In the listing that follows, count each line where the word "secret" appears; write nothing but the count.

........

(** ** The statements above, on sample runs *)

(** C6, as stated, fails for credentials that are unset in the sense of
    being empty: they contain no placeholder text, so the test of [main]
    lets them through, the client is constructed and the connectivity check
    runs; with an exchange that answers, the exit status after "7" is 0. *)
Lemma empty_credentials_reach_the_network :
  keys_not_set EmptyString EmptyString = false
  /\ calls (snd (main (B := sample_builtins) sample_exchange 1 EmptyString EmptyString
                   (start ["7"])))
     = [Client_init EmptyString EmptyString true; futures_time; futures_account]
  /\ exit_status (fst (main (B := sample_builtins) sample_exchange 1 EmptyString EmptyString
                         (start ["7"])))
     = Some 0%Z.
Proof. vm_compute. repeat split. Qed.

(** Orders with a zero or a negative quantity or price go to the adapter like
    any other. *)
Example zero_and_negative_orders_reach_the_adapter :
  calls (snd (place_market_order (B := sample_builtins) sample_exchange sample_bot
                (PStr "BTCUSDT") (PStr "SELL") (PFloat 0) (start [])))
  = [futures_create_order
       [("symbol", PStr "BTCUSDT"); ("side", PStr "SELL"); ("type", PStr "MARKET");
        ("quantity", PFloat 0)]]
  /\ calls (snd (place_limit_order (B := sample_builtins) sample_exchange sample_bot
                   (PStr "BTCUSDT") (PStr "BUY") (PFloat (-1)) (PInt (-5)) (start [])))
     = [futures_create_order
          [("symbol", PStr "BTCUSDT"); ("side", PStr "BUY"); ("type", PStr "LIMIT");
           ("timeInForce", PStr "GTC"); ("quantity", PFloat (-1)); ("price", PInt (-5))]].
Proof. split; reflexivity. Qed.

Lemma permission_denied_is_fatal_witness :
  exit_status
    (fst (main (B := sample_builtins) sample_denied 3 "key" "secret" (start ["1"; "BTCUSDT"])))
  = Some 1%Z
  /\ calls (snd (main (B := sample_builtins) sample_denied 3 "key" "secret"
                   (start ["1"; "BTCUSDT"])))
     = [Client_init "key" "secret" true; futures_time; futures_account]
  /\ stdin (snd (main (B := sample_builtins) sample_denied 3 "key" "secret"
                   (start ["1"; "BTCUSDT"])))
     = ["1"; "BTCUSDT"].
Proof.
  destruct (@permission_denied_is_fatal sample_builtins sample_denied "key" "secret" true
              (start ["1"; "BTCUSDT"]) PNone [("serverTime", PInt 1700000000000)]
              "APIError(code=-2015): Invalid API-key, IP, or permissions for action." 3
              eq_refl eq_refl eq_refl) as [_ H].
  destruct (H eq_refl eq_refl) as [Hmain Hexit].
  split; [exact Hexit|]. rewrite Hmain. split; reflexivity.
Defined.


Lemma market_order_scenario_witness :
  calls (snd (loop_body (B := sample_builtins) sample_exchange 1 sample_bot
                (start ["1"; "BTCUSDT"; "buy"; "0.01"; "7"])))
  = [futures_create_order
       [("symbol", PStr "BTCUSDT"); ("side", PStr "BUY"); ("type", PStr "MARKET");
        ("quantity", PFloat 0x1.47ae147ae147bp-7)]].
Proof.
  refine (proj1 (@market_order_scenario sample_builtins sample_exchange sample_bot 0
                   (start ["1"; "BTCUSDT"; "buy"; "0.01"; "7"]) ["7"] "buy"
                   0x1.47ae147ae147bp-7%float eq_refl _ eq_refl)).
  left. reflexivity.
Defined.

........

Your response: 5